*TASK TO CARRY OUT:*
Answer with the exact lines of the following material from the one containing "apply (region_set_all_records [NY_jan31;" through the one containing "exists e, d. tauto.", both end lines included.

*SOURCE DATA:*
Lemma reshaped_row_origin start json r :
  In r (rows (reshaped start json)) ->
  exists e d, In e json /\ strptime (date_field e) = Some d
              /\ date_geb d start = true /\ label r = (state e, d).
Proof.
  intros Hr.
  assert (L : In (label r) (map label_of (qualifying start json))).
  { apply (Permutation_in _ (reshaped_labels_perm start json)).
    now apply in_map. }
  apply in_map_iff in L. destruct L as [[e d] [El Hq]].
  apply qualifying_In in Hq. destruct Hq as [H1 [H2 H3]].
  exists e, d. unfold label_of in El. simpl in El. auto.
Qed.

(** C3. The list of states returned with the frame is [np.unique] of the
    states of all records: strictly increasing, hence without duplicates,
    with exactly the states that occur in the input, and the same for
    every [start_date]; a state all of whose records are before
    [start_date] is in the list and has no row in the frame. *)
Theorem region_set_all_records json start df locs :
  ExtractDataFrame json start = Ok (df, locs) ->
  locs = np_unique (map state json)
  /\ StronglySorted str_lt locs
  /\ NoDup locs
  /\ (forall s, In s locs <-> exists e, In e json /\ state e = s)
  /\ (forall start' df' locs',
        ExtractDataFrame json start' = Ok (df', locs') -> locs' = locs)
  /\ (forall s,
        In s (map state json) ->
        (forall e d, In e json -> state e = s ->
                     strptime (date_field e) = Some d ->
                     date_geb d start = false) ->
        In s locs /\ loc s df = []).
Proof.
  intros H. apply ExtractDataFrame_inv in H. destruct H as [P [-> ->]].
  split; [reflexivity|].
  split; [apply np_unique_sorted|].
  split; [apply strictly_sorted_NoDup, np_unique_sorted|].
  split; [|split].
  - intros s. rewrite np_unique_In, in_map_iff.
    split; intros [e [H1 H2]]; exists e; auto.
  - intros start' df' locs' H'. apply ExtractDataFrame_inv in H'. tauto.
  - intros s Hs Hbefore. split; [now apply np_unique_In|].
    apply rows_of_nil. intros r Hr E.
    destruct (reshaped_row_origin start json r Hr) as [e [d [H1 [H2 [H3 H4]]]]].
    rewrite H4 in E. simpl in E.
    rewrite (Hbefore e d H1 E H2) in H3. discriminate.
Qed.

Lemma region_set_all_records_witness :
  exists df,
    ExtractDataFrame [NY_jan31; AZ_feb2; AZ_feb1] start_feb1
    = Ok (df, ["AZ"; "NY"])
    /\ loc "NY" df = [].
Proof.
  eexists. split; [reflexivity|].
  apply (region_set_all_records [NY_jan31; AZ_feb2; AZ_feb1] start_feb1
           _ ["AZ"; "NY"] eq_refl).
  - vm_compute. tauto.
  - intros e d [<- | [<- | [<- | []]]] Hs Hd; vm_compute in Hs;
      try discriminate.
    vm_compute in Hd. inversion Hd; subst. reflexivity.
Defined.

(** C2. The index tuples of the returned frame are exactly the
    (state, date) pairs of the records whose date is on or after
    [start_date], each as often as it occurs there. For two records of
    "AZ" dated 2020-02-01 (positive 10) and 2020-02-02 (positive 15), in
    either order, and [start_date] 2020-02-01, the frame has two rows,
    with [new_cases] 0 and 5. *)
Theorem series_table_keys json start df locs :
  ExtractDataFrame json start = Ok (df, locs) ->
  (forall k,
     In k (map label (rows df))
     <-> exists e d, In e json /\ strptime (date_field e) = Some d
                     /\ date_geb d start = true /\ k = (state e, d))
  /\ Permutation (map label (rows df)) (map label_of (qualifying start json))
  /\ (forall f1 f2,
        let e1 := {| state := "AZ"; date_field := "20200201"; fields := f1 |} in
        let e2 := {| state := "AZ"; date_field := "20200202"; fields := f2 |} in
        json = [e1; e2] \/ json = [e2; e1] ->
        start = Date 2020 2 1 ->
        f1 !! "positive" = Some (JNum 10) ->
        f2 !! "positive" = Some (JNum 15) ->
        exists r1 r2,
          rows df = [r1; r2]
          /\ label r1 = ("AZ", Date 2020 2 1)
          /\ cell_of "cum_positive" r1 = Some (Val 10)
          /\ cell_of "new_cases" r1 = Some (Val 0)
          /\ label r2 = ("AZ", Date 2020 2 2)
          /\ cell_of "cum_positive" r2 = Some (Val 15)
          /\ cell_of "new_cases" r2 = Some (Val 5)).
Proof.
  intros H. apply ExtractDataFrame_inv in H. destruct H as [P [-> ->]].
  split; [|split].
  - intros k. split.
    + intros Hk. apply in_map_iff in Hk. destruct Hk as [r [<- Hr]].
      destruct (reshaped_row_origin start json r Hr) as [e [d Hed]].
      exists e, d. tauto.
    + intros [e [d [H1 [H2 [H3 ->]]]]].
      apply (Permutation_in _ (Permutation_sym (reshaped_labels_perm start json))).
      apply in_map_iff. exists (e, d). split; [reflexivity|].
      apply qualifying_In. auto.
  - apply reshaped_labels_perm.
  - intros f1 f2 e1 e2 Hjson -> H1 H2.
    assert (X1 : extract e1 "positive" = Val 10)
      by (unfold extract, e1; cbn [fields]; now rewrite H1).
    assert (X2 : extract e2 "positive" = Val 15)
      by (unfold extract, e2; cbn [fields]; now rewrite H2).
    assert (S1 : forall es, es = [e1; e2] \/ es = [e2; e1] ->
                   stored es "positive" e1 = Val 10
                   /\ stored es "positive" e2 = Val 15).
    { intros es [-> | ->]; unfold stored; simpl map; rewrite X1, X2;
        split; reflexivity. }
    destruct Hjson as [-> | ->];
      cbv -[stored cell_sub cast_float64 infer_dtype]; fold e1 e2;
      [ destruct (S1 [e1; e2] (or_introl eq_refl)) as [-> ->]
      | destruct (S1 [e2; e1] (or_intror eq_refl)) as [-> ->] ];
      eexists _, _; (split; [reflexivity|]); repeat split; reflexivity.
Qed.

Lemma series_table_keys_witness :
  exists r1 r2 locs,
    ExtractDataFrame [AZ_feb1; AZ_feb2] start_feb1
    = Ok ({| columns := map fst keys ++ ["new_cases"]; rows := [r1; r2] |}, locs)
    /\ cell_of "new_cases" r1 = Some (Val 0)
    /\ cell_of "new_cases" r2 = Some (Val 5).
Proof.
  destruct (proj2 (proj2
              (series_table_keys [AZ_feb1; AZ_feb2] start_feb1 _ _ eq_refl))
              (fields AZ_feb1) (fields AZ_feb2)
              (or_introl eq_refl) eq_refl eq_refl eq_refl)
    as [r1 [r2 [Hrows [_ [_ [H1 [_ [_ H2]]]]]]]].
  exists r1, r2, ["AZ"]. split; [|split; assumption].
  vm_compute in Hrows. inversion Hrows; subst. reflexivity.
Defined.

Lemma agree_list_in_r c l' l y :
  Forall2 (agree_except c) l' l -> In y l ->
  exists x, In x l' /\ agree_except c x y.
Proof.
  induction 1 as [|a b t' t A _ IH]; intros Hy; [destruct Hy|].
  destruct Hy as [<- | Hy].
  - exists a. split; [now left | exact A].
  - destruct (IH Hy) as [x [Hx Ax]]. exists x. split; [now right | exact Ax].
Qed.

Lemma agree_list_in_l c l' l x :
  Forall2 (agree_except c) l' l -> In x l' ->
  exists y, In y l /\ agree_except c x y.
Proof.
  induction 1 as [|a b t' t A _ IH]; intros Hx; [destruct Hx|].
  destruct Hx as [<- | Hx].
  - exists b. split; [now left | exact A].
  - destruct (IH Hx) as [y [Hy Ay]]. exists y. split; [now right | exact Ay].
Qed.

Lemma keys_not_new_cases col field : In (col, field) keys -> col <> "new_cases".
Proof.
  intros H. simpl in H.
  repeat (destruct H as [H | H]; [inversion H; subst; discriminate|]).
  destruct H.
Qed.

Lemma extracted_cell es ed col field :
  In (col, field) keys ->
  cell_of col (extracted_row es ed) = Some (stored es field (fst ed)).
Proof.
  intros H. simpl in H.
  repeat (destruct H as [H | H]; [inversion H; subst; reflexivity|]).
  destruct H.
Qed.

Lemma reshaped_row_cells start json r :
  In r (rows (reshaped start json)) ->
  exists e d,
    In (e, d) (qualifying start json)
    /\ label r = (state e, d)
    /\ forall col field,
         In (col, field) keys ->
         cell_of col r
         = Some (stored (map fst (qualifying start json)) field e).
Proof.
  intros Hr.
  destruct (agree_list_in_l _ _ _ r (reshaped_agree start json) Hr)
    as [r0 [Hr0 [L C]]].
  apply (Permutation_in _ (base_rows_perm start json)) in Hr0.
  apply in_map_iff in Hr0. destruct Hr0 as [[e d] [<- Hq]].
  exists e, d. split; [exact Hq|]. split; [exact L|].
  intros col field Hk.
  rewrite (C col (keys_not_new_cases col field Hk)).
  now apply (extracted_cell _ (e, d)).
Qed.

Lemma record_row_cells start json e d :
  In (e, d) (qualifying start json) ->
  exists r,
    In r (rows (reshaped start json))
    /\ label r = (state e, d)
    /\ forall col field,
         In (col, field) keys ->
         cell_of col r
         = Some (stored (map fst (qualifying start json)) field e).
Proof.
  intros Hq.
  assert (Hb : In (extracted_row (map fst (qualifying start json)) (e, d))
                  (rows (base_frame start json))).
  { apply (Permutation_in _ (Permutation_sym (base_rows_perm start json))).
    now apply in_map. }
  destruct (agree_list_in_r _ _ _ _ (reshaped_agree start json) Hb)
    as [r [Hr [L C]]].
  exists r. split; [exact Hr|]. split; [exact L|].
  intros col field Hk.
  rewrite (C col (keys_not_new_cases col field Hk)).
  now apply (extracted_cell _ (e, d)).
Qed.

* * *

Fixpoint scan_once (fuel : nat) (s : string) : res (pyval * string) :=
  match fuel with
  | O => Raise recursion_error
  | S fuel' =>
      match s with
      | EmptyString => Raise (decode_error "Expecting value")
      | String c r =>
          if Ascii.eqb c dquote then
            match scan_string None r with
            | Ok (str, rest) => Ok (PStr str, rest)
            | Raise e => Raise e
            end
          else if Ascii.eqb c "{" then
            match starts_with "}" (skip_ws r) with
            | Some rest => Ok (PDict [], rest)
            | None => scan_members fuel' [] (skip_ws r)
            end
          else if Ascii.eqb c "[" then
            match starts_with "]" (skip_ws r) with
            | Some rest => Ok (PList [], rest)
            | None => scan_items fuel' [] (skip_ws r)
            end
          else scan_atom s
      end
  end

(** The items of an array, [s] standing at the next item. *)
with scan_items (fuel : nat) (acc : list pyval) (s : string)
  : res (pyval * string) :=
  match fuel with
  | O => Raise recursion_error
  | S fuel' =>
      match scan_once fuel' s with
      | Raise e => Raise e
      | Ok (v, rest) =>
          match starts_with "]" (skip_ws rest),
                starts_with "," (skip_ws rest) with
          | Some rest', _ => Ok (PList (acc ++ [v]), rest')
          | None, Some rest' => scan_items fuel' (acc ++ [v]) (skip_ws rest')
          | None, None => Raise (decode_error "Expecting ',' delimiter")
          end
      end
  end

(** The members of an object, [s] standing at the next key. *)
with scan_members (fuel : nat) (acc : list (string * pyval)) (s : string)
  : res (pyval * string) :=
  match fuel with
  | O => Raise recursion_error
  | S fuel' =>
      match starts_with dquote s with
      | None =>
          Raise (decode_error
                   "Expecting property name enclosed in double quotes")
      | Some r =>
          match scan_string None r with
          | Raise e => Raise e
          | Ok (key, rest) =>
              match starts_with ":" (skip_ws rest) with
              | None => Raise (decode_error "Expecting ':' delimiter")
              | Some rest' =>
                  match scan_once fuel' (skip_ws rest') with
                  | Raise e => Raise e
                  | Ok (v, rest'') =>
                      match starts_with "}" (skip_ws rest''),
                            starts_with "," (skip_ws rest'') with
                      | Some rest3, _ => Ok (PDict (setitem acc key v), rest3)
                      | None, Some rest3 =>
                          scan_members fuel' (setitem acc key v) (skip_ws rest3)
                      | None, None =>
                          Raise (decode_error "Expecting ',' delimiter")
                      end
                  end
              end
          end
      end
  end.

*RESPONSE FOR THIS EXERCISE:*
  apply (region_set_all_records [NY_jan31; AZ_feb2; AZ_feb1] start_feb1
           _ ["AZ"; "NY"] eq_refl).
  - vm_compute. tauto.
  - intros e d [<- | [<- | [<- | []]]] Hs Hd; vm_compute in Hs;
      try discriminate.
    vm_compute in Hd. inversion Hd; subst. reflexivity.
Defined.

(** C2. The index tuples of the returned frame are exactly the
    (state, date) pairs of the records whose date is on or after
    [start_date], each as often as it occurs there. For two records of
    "AZ" dated 2020-02-01 (positive 10) and 2020-02-02 (positive 15), in
    either order, and [start_date] 2020-02-01, the frame has two rows,
    with [new_cases] 0 and 5. *)
Theorem series_table_keys json start df locs :
  ExtractDataFrame json start = Ok (df, locs) ->
  (forall k,
     In k (map label (rows df))
     <-> exists e d, In e json /\ strptime (date_field e) = Some d
                     /\ date_geb d start = true /\ k = (state e, d))
  /\ Permutation (map label (rows df)) (map label_of (qualifying start json))
  /\ (forall f1 f2,
        let e1 := {| state := "AZ"; date_field := "20200201"; fields := f1 |} in
        let e2 := {| state := "AZ"; date_field := "20200202"; fields := f2 |} in
        json = [e1; e2] \/ json = [e2; e1] ->
        start = Date 2020 2 1 ->
        f1 !! "positive" = Some (JNum 10) ->
        f2 !! "positive" = Some (JNum 15) ->
        exists r1 r2,
          rows df = [r1; r2]
          /\ label r1 = ("AZ", Date 2020 2 1)
          /\ cell_of "cum_positive" r1 = Some (Val 10)
          /\ cell_of "new_cases" r1 = Some (Val 0)
          /\ label r2 = ("AZ", Date 2020 2 2)
          /\ cell_of "cum_positive" r2 = Some (Val 15)
          /\ cell_of "new_cases" r2 = Some (Val 5)).
Proof.
  intros H. apply ExtractDataFrame_inv in H. destruct H as [P [-> ->]].
  split; [|split].
  - intros k. split.
    + intros Hk. apply in_map_iff in Hk. destruct Hk as [r [<- Hr]].
      destruct (reshaped_row_origin start json r Hr) as [e [d Hed]].
      exists e, d. tauto.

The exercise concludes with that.